(Stored items)
╔══

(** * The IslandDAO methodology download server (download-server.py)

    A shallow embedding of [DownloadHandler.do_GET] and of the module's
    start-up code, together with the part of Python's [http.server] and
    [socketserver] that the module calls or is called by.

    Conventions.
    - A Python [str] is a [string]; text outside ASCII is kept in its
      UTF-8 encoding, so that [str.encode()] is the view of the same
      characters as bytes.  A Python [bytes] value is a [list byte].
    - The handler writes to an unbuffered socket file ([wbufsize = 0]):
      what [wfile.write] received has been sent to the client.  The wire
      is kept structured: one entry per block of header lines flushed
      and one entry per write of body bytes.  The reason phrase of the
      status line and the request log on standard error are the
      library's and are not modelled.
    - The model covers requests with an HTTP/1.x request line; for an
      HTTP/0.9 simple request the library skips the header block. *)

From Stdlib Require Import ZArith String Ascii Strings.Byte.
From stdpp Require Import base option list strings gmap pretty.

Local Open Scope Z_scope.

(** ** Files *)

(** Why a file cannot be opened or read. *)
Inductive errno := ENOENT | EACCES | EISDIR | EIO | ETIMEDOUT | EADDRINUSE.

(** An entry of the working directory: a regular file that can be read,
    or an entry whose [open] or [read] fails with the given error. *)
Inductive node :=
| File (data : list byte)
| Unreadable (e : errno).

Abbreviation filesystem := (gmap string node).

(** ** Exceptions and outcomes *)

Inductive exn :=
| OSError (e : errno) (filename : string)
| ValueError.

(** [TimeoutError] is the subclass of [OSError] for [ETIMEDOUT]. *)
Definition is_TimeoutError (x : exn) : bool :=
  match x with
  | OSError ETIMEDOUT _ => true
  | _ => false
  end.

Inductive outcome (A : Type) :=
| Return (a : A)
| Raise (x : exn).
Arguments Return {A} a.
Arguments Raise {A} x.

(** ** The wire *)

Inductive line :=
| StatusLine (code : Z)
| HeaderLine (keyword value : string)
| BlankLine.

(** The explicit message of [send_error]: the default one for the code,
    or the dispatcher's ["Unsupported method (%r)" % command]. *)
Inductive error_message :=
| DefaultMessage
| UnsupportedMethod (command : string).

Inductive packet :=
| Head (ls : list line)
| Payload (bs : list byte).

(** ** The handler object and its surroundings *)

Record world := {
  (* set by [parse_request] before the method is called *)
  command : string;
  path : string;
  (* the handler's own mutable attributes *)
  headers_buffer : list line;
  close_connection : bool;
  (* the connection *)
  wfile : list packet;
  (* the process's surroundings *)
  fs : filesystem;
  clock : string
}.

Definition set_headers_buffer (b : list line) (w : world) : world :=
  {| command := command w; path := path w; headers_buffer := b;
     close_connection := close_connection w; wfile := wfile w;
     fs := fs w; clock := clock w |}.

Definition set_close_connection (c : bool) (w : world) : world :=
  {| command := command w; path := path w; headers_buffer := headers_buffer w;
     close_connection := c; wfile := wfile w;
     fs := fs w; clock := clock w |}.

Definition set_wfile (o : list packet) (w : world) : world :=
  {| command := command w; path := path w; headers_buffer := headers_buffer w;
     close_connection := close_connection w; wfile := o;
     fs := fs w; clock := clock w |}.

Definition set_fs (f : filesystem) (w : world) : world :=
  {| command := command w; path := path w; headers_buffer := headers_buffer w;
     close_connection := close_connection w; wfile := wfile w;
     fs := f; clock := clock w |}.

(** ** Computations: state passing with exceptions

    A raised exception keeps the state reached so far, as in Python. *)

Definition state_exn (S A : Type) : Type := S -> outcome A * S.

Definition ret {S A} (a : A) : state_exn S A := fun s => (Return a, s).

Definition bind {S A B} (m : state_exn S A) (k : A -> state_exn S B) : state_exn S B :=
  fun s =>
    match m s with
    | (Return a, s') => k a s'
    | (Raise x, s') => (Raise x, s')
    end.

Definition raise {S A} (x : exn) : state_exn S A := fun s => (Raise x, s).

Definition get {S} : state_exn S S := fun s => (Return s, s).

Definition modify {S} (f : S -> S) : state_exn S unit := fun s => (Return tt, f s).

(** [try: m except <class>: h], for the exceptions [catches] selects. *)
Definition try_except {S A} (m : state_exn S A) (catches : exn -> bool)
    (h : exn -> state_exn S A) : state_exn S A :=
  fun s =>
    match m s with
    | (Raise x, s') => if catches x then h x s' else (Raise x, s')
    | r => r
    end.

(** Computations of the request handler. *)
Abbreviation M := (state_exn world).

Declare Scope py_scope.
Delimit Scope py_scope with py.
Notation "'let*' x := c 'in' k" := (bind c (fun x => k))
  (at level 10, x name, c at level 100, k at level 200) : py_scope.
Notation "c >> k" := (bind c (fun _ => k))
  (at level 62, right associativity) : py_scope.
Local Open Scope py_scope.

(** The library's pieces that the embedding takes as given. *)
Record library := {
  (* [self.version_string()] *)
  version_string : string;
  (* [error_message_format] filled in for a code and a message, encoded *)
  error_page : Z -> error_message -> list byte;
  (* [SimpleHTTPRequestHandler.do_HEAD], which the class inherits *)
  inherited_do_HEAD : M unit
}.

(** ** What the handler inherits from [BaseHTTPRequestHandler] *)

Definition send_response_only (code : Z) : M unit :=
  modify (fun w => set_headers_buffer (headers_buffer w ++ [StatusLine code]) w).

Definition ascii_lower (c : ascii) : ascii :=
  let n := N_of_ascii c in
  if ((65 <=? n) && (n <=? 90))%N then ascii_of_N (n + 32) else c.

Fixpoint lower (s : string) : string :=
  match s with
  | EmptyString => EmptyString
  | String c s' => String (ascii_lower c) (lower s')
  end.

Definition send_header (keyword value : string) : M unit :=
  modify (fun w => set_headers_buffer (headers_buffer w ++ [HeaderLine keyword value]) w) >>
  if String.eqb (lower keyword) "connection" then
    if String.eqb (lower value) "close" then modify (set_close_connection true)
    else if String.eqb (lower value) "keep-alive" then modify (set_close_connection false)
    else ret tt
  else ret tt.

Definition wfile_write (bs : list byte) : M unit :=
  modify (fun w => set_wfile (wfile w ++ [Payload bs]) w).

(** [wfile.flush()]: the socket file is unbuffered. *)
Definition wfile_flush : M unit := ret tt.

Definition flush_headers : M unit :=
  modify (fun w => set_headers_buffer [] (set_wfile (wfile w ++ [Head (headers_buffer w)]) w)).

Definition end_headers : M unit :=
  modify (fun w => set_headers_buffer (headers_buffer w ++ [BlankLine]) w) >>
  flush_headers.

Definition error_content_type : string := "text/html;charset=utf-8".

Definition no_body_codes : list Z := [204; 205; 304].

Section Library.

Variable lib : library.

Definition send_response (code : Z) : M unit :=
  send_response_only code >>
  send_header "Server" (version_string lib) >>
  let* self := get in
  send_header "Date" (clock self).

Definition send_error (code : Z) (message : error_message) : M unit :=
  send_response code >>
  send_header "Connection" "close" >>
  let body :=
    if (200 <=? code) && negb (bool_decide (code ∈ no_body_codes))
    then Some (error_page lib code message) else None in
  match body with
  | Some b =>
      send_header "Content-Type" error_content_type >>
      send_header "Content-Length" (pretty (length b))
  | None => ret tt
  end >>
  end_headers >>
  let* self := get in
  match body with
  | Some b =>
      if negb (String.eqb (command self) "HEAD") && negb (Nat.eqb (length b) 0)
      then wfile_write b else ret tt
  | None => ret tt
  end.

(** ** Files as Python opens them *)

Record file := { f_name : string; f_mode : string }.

╚══

*WHAT YOU NEED TO DO*. Please output the entries above, every line exactly as it reads.

*RESPONSE TO THIS EXERCISE*.
(** * The IslandDAO methodology download server (download-server.py)

    A shallow embedding of [DownloadHandler.do_GET] and of the module's
    start-up code, together with the part of Python's [http.server] and
    [socketserver] that the module calls or is called by.

    Conventions.
    - A Python [str] is a [string]; text outside ASCII is kept in its
      UTF-8 encoding, so that [str.encode()] is the view of the same
      characters as bytes.  A Python [bytes] value is a [list byte].
    - The handler writes to an unbuffered socket file ([wbufsize = 0]):
      what [wfile.write] received has been sent to the client.  The wire
      is kept structured: one entry per block of header lines flushed
      and one entry per write of body bytes.  The reason phrase of the
      status line and the request log on standard error are the
      library's and are not modelled.
    - The model covers requests with an HTTP/1.x request line; for an
      HTTP/0.9 simple request the library skips the header block. *)

From Stdlib Require Import ZArith String Ascii Strings.Byte.
From stdpp Require Import base option list strings gmap pretty.

Local Open Scope Z_scope.

(** ** Files *)

(** Why a file cannot be opened or read. *)
Inductive errno := ENOENT | EACCES | EISDIR | EIO | ETIMEDOUT | EADDRINUSE.

(** An entry of the working directory: a regular file that can be read,
    or an entry whose [open] or [read] fails with the given error. *)
Inductive node :=
| File (data : list byte)
| Unreadable (e : errno).

Abbreviation filesystem := (gmap string node).

(** ** Exceptions and outcomes *)

Inductive exn :=
| OSError (e : errno) (filename : string)
| ValueError.

(** [TimeoutError] is the subclass of [OSError] for [ETIMEDOUT]. *)
Definition is_TimeoutError (x : exn) : bool :=
  match x with
  | OSError ETIMEDOUT _ => true
  | _ => false
  end.

Inductive outcome (A : Type) :=
| Return (a : A)
| Raise (x : exn).
Arguments Return {A} a.
Arguments Raise {A} x.

(** ** The wire *)

Inductive line :=
| StatusLine (code : Z)
| HeaderLine (keyword value : string)
| BlankLine.

(** The explicit message of [send_error]: the default one for the code,
    or the dispatcher's ["Unsupported method (%r)" % command]. *)
Inductive error_message :=
| DefaultMessage
| UnsupportedMethod (command : string).

Inductive packet :=
| Head (ls : list line)
| Payload (bs : list byte).

(** ** The handler object and its surroundings *)

Record world := {
  (* set by [parse_request] before the method is called *)
  command : string;
  path : string;
  (* the handler's own mutable attributes *)
  headers_buffer : list line;
  close_connection : bool;
  (* the connection *)
  wfile : list packet;
  (* the process's surroundings *)
  fs : filesystem;
  clock : string
}.

Definition set_headers_buffer (b : list line) (w : world) : world :=
  {| command := command w; path := path w; headers_buffer := b;
     close_connection := close_connection w; wfile := wfile w;
     fs := fs w; clock := clock w |}.

Definition set_close_connection (c : bool) (w : world) : world :=
  {| command := command w; path := path w; headers_buffer := headers_buffer w;
     close_connection := c; wfile := wfile w;
     fs := fs w; clock := clock w |}.

Definition set_wfile (o : list packet) (w : world) : world :=
  {| command := command w; path := path w; headers_buffer := headers_buffer w;
     close_connection := close_connection w; wfile := o;
     fs := fs w; clock := clock w |}.

Definition set_fs (f : filesystem) (w : world) : world :=
  {| command := command w; path := path w; headers_buffer := headers_buffer w;
     close_connection := close_connection w; wfile := wfile w;
     fs := f; clock := clock w |}.

(** ** Computations: state passing with exceptions

    A raised exception keeps the state reached so far, as in Python. *)

Definition state_exn (S A : Type) : Type := S -> outcome A * S.

Definition ret {S A} (a : A) : state_exn S A := fun s => (Return a, s).

Definition bind {S A B} (m : state_exn S A) (k : A -> state_exn S B) : state_exn S B :=
  fun s =>
    match m s with
    | (Return a, s') => k a s'
    | (Raise x, s') => (Raise x, s')
    end.

Definition raise {S A} (x : exn) : state_exn S A := fun s => (Raise x, s).

Definition get {S} : state_exn S S := fun s => (Return s, s).

Definition modify {S} (f : S -> S) : state_exn S unit := fun s => (Return tt, f s).

(** [try: m except <class>: h], for the exceptions [catches] selects. *)
Definition try_except {S A} (m : state_exn S A) (catches : exn -> bool)
    (h : exn -> state_exn S A) : state_exn S A :=
  fun s =>
    match m s with
    | (Raise x, s') => if catches x then h x s' else (Raise x, s')
    | r => r
    end.

(** Computations of the request handler. *)
Abbreviation M := (state_exn world).

Declare Scope py_scope.
Delimit Scope py_scope with py.
Notation "'let*' x := c 'in' k" := (bind c (fun x => k))
  (at level 10, x name, c at level 100, k at level 200) : py_scope.
Notation "c >> k" := (bind c (fun _ => k))
  (at level 62, right associativity) : py_scope.
Local Open Scope py_scope.

(** The library's pieces that the embedding takes as given. *)
Record library := {
  (* [self.version_string()] *)
  version_string : string;
  (* [error_message_format] filled in for a code and a message, encoded *)
  error_page : Z -> error_message -> list byte;
  (* [SimpleHTTPRequestHandler.do_HEAD], which the class inherits *)
  inherited_do_HEAD : M unit
}.

(** ** What the handler inherits from [BaseHTTPRequestHandler] *)

Definition send_response_only (code : Z) : M unit :=
  modify (fun w => set_headers_buffer (headers_buffer w ++ [StatusLine code]) w).

Definition ascii_lower (c : ascii) : ascii :=
  let n := N_of_ascii c in
  if ((65 <=? n) && (n <=? 90))%N then ascii_of_N (n + 32) else c.

Fixpoint lower (s : string) : string :=
  match s with
  | EmptyString => EmptyString
  | String c s' => String (ascii_lower c) (lower s')
  end.

Definition send_header (keyword value : string) : M unit :=
  modify (fun w => set_headers_buffer (headers_buffer w ++ [HeaderLine keyword value]) w) >>
  if String.eqb (lower keyword) "connection" then
    if String.eqb (lower value) "close" then modify (set_close_connection true)
    else if String.eqb (lower value) "keep-alive" then modify (set_close_connection false)
    else ret tt
  else ret tt.

Definition wfile_write (bs : list byte) : M unit :=
  modify (fun w => set_wfile (wfile w ++ [Payload bs]) w).

(** [wfile.flush()]: the socket file is unbuffered. *)
Definition wfile_flush : M unit := ret tt.

Definition flush_headers : M unit :=
  modify (fun w => set_headers_buffer [] (set_wfile (wfile w ++ [Head (headers_buffer w)]) w)).

Definition end_headers : M unit :=
  modify (fun w => set_headers_buffer (headers_buffer w ++ [BlankLine]) w) >>
  flush_headers.

Definition error_content_type : string := "text/html;charset=utf-8".

Definition no_body_codes : list Z := [204; 205; 304].

Section Library.

Variable lib : library.

Definition send_response (code : Z) : M unit :=
  send_response_only code >>
  send_header "Server" (version_string lib) >>
  let* self := get in
  send_header "Date" (clock self).

Definition send_error (code : Z) (message : error_message) : M unit :=
  send_response code >>
  send_header "Connection" "close" >>
  let body :=
    if (200 <=? code) && negb (bool_decide (code ∈ no_body_codes))
    then Some (error_page lib code message) else None in
  match body with
  | Some b =>
      send_header "Content-Type" error_content_type >>
      send_header "Content-Length" (pretty (length b))
  | None => ret tt
  end >>
  end_headers >>
  let* self := get in
  match body with
  | Some b =>
      if negb (String.eqb (command self) "HEAD") && negb (Nat.eqb (length b) 0)
      then wfile_write b else ret tt
  | None => ret tt
  end.

(** ** Files as Python opens them *)

Record file := { f_name : string; f_mode : string }.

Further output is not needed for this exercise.